Bio: George Drettakis graduated in Computer Science from the University of Crete, Greece, and obtained an M.Sc. and a Ph.D., (1994) at the University of Toronto, with E. Fiume. After an ERCIM postdoc in Grenoble, Barcelona and Bonn, he obtained a Inria researcher position in Grenoble in 1995, and his "Habilitation" at the University of Grenoble (1999). He then founded the REVES research group at INRIA Sophia-Antipolis, and now heads the follow-up group GRAPHDECO. He is a INRIA Senior Researcher (full professor equivalent). He received the Eurographics (EG) Outstanding Technical Contributions award in 2007, the EG Distinguished Career Award in 2024 and is an EG fellow.

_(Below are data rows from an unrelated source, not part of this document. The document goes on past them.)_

Lemma connect_trace name url h w id :
  JsMap.get (connections w) name = Some id ->
  exists post,
    trace (exec (connect name url h) w) =
    trace w ++ stopHeartbeat_effects w name
            ++ Close_called id 1000 "Intentional disconnect" :: post /\
    (WebSocket_throws url = None -> post = [New_WebSocket (length (sockets w)) url]).
Proof.
  intros Hget. unfold connect.
  rewrite exec_bind. cbn [result gets fst exec snd].
  unfold JsMap.has. rewrite Hget. cbn [when].
  rewrite exec_bind, disconnect_returns.
  pose proof (disconnect_trace name w id Hget) as Htrace.
  pose proof (disconnect_registry name w) as Hreg.
  rewrite Hget in Hreg. unfold registry in Hreg. injection Hreg as Hsock _.
  set (w1 := exec (disconnect name) w) in *. clearbody w1.
  rewrite exec_bind, updateStatus_returns.
  pose proof (updateStatus_connecting_keeps_trace "Connecting..." w1) as Hkeep.
  set (w2 := exec (updateStatus "connecting" "Connecting...") w1) in *.
  clearbody w2. injection Hkeep as Ht2 Hs2.
  unfold try_catch, new_WebSocket, exec. unfold mbind at 1, M_bind at 1.
  destruct (WebSocket_throws url) as [e |].
  - match goal with
    | |- context [trace (snd (?m w2))] =>
        assert (Hext : exists post, trace (snd (m w2)) = trace w2 ++ post)
    end.
    { unfold updateStatus, setTimeout. unfold_monad. simpl.
      destruct (statusIndicator w2); simpl; destruct (onError h); simpl;
        rewrite <- ?app_assoc; eexists; reflexivity. }
    destruct Hext as [post Hpost]. exists post. split; [| discriminate].
    rewrite Hpost, Ht2, Htrace, <- !app_assoc. reflexivity.
  - eexists. split; [| reflexivity].
    unfold_monad. simpl. rewrite Ht2, Hs2, Htrace, Hsock, length_begin_closing.
    rewrite <- !app_assoc. reflexivity.
Qed.

Lemma run_reachable evs w : reachable w -> reachable (run evs w).
Proof.
  revert w. induction evs as [| ev evs IH]; intros w Hw; [exact Hw |].
  apply IH. constructor. exact Hw.
Qed.

(** C4.  After any sequence of calls and host events, two live transports
    never carry the same name.  When [connect] is called for a name that is
    registered, the registered transport is asked to close, with code 1000,
    before the new one is made, and it is not live afterwards. *)
Theorem at_most_one_live_transport (evs : list event) :
  let w := run evs initial in
  (forall id1 id2 s1 s2,
      sockets w !! id1 = Some s1 -> sockets w !! id2 = Some s2 ->
      is_live s1 = true -> is_live s2 = true ->
      ws_name s1 = ws_name s2 -> id1 = id2) /\
  (forall name url h id,
      JsMap.get (connections w) name = Some id ->
      let w' := exec (connect name url h) w in
      (forall s, sockets w' !! id = Some s -> is_live s = false) /\
      exists post,
        trace w' =
        trace w ++ stopHeartbeat_effects w name
                ++ Close_called id 1000 "Intentional disconnect" :: post /\
        (WebSocket_throws url = None ->
         post = [New_WebSocket (length (sockets w)) url])).
Proof.
  intros w.
  assert (Hreach : reachable w) by (apply run_reachable; constructor).
  pose proof (reachable_invariant w Hreach) as Hinv.
  pose proof (reachable_registered_exist w Hreach) as Hrange.
  split.
  - intros id1 id2 s1 s2 H1 H2 L1 L2 Hname.
    pose proof (Hinv id1 s1 H1 L1) as R1.
    pose proof (Hinv id2 s2 H2 L2) as R2.
    rewrite Hname in R1. congruence.
  - intros name url h id Hget. cbv zeta. split; [| apply connect_trace, Hget].
    intros s Hlook.
    pose proof (connect_registry name url h w) as Hreg. cbv zeta in Hreg.
    pose proof (disconnect_registry name w) as Hd.
    unfold JsMap.has in Hreg. rewrite Hget in Hreg, Hd.
    unfold registry in Hreg, Hd. injection Hd as Hd _. rewrite Hd in Hreg.
    assert (Hlt : (id < length (begin_closing id (sockets w)))%nat).
    { rewrite length_begin_closing. eapply Hrange, Hget. }
    destruct (WebSocket_throws url); injection Hreg as Hs _; rewrite Hs in Hlook.
    + eapply begin_closing_not_live, Hlook.
    + rewrite lookup_app_l in Hlook by exact Hlt.
      eapply begin_closing_not_live, Hlook.
Qed.

(** ** The counter of reconnect attempts (C1, C2, C3) *)

(** The delays of the reconnects scheduled for a name, in order. *)
Definition reconnect_delays (name : string) (w : world) : list Z :=
  omap (fun e => match e with
                 | Set_timeout _ delay (Reconnect n _ _ _) =>
                     if String.eqb n name then Some delay else None
                 | _ => None
                 end) (trace w).

(** The timer of [scheduleReconnect] sets the counter to [attempts + 1] and
    calls [connect]; the name is still registered with the closed socket, so
    [connect] calls [disconnect], which deletes the counter again. *)
Lemma reconnect_timer_forgets_attempts name url h attempts w :
  JsMap.has (connections w) name = true ->
  JsMap.get (reconnectAttempts (exec (run_timeout (Reconnect name url h attempts)) w))
            name = None.
Proof.
  intros Hhas. unfold run_timeout. rewrite exec_bind. cbn [result modify fst].
  rewrite exec_modify. unfold connect.
  rewrite exec_bind. cbn [result gets fst exec snd set_reconnectAttempts connections].
  rewrite Hhas. cbn [when]. rewrite exec_bind, disconnect_returns.
  match goal with
  | |- context [exec (disconnect name) ?w0] =>
      assert (Hdel : JsMap.get (reconnectAttempts (exec (disconnect name) w0)) name = None)
  end.
  { unfold disconnect. rewrite exec_bind.
    cbn [result gets fst exec snd set_reconnectAttempts connections].
    unfold JsMap.has in Hhas.
    destruct (JsMap.get (connections w) name) as [id |]; [| discriminate].
    rewrite exec_bind, stopHeartbeat_returns.
    cbn. apply get_delete_eq. }
  revert Hdel.
  match goal with
  | |- context [exec (disconnect name) ?w0] => generalize (exec (disconnect name) w0)
  end.
  intros w1 Hdel.
  assert (Hkeep : keeps reconnectAttempts
            (updateStatus "connecting" "Connecting...";;
             try_catch
               (ws ← new_WebSocket url name h;
                modify (set_connections (fun m => JsMap.set m name ws));;
                modify (set_messageHandlers (fun m => JsMap.set m name h)))
               (fun error =>
                  console_error ("Failed to create WebSocket " +:+ name +:+ ":") [error];;
                  updateStatus "disconnected" "Connection Failed";;
                  call_if_set (onError h) [error]))).
  { unfold updateStatus, new_WebSocket. solve_keeps.
    intros w'. unfold exec. destruct (WebSocket_throws url); reflexivity. }
  rewrite Hkeep. exact Hdel.
Qed.

(** [disconnect] leaves every pending timeout in place. *)
Lemma disconnect_keeps_timeouts name : keeps timeouts (disconnect name).
Proof. unfold disconnect, stopHeartbeat. solve_keeps. Qed.

(** ** Heartbeat and pong (C7) *)

(** When the host opens a transport, [ws.onopen] installs the heartbeat of
    its connection: an interval of [heartbeatInterval] milliseconds for this
    very socket, kept under the name of the connection. *)
Lemma open_starts_heartbeat (evs : list event) (id : nat) (s : WebSocket) :
  let w := run evs initial in
  sockets w !! id = Some s ->
  readyState s = CONNECTING ->
  let w' := deliver (Socket_opens id) w in
  intervals w' = intervals w ++ [(next_timer w, heartbeatInterval w, Beat (ws_name s) id)] /\
  JsMap.get (heartbeatTimers w') (ws_name s) = Some (next_timer w).
Proof.
  intros w Hs Hr.
  assert (Hreach : reachable w) by (apply run_reachable; constructor).
  assert (Hget : JsMap.get (connections w) (ws_name s) = Some id).
  { apply (reachable_invariant w Hreach id s Hs). unfold is_live. rewrite Hr. trivial. }
  cbv zeta. cbn [deliver]. rewrite Hs, Hr.
  unfold ws_onopen, startHeartbeat, setInterval. unfold_monad. simpl.
  rewrite Hget. simpl.
  destruct (onConnect (ws_handlers s)); simpl; rewrite get_set_eq; split; reflexivity.
Qed.



(** Whatever the number of the reconnect that has just failed, the next one
    starts the backoff again: when the timer of a reconnect fires for a name
    that is still registered and the transport it opens closes with a code
    other than 1000, the reconnect scheduled then has attempt number 0 and
    the base delay. *)
Lemma next_reconnect_restarts_backoff (w : world) (tid : nat) (name url : string)
    (h : handlers) (attempts code : Z) (reason : string) :
  find_timer (timeouts w) tid = Some (Reconnect name url h attempts) ->
  JsMap.has (connections w) name = true ->
  WebSocket_throws url = None ->
  onDisconnect_returns h code reason ->
  code <> 1000 ->
  let w1 := deliver (Timeout_fires tid) w in
  0 < maxReconnectAttempts w1 ->
  sockets w1 !! length (sockets w) = Some (Socket url CONNECTING name h) /\
  timeouts (deliver (Socket_closes (length (sockets w)) code reason) w1) =
  timeouts w1 ++ [(next_timer w1, reconnectDelay w1 * 2 ^ 0, Reconnect name url h 0)].
Proof.
  intros Hjob Hhas Hctor Hret Hcode w1 Hmax.
  assert (Hw1 : w1 = exec (run_timeout (Reconnect name url h attempts))
                          (set_timeouts (drop_timer tid) w)).
  { unfold w1. cbn [deliver]. rewrite Hjob. reflexivity. }
  assert (Hforget : JsMap.get (reconnectAttempts w1) name = None).
  { rewrite Hw1. apply reconnect_timer_forgets_attempts. exact Hhas. }
  assert (Hsock : sockets w1 !! length (sockets w)
                  = Some (Socket url CONNECTING name h)).
  { rewrite Hw1. unfold run_timeout. rewrite exec_bind. cbn [result modify fst].
    rewrite exec_modify.
    match goal with
    | |- context [exec (connect name url h) ?w0] =>
        pose proof (connect_registry name url h w0) as Hreg;
        pose proof (disconnect_registry name w0) as Hd
    end.
    cbv zeta in Hreg. cbn [connections set_reconnectAttempts set_timeouts] in Hreg, Hd.
    rewrite Hhas, Hctor in Hreg. unfold registry in Hreg, Hd.
    injection Hreg as Hs _. rewrite Hs. clear Hs.
    unfold JsMap.has in Hhas.
    destruct (JsMap.get (connections w) name) as [id |]; [| discriminate].
    injection Hd as Hd _. rewrite Hd. cbn [sockets set_reconnectAttempts set_timeouts].
    rewrite lookup_app_r by (rewrite length_begin_closing; lia).
    rewrite length_begin_closing, Nat.sub_diag. reflexivity. }
  split; [exact Hsock |].
  pose proof (closure_outcome w1 (length (sockets w))
                (Socket url CONNECTING name h) code reason Hsock
                ltac:(discriminate)) as [_ Hpath].
  specialize (Hpath Hcode Hret). cbn [ws_name ws_url ws_handlers] in Hpath.
  unfold reconnect_path_taken, attempts_or_zero in Hpath. rewrite Hforget in Hpath.
  destruct (0 >=? maxReconnectAttempts w1) eqn:Hge; [lia | exact Hpath].
Qed.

He has received two prestigious ERC Advanced Grants in 2018 and in 2024. He was associate editor for ACM Trans. on Graphics, technical papers chair of SIGGRAPH Asia 2010, co-chair of Eurographics IPC 2002 & 2008, chairs the ACM SIGGRAPH Papers Advisory Group and the EG working group on Rendering (EGSR). He has worked on many different topics in computer graphics, with an emphasis on rendering. He initially concentrated on lighting and shadow computation and subsequently worked on 3D audio, perceptually-driven algorithms, virtual reality and 3D interaction. He has worked on textures, weathering and perception for graphics and in recent years focused on novel-view synthesis, relighting as well as material acquisition often using deep learning methodologies.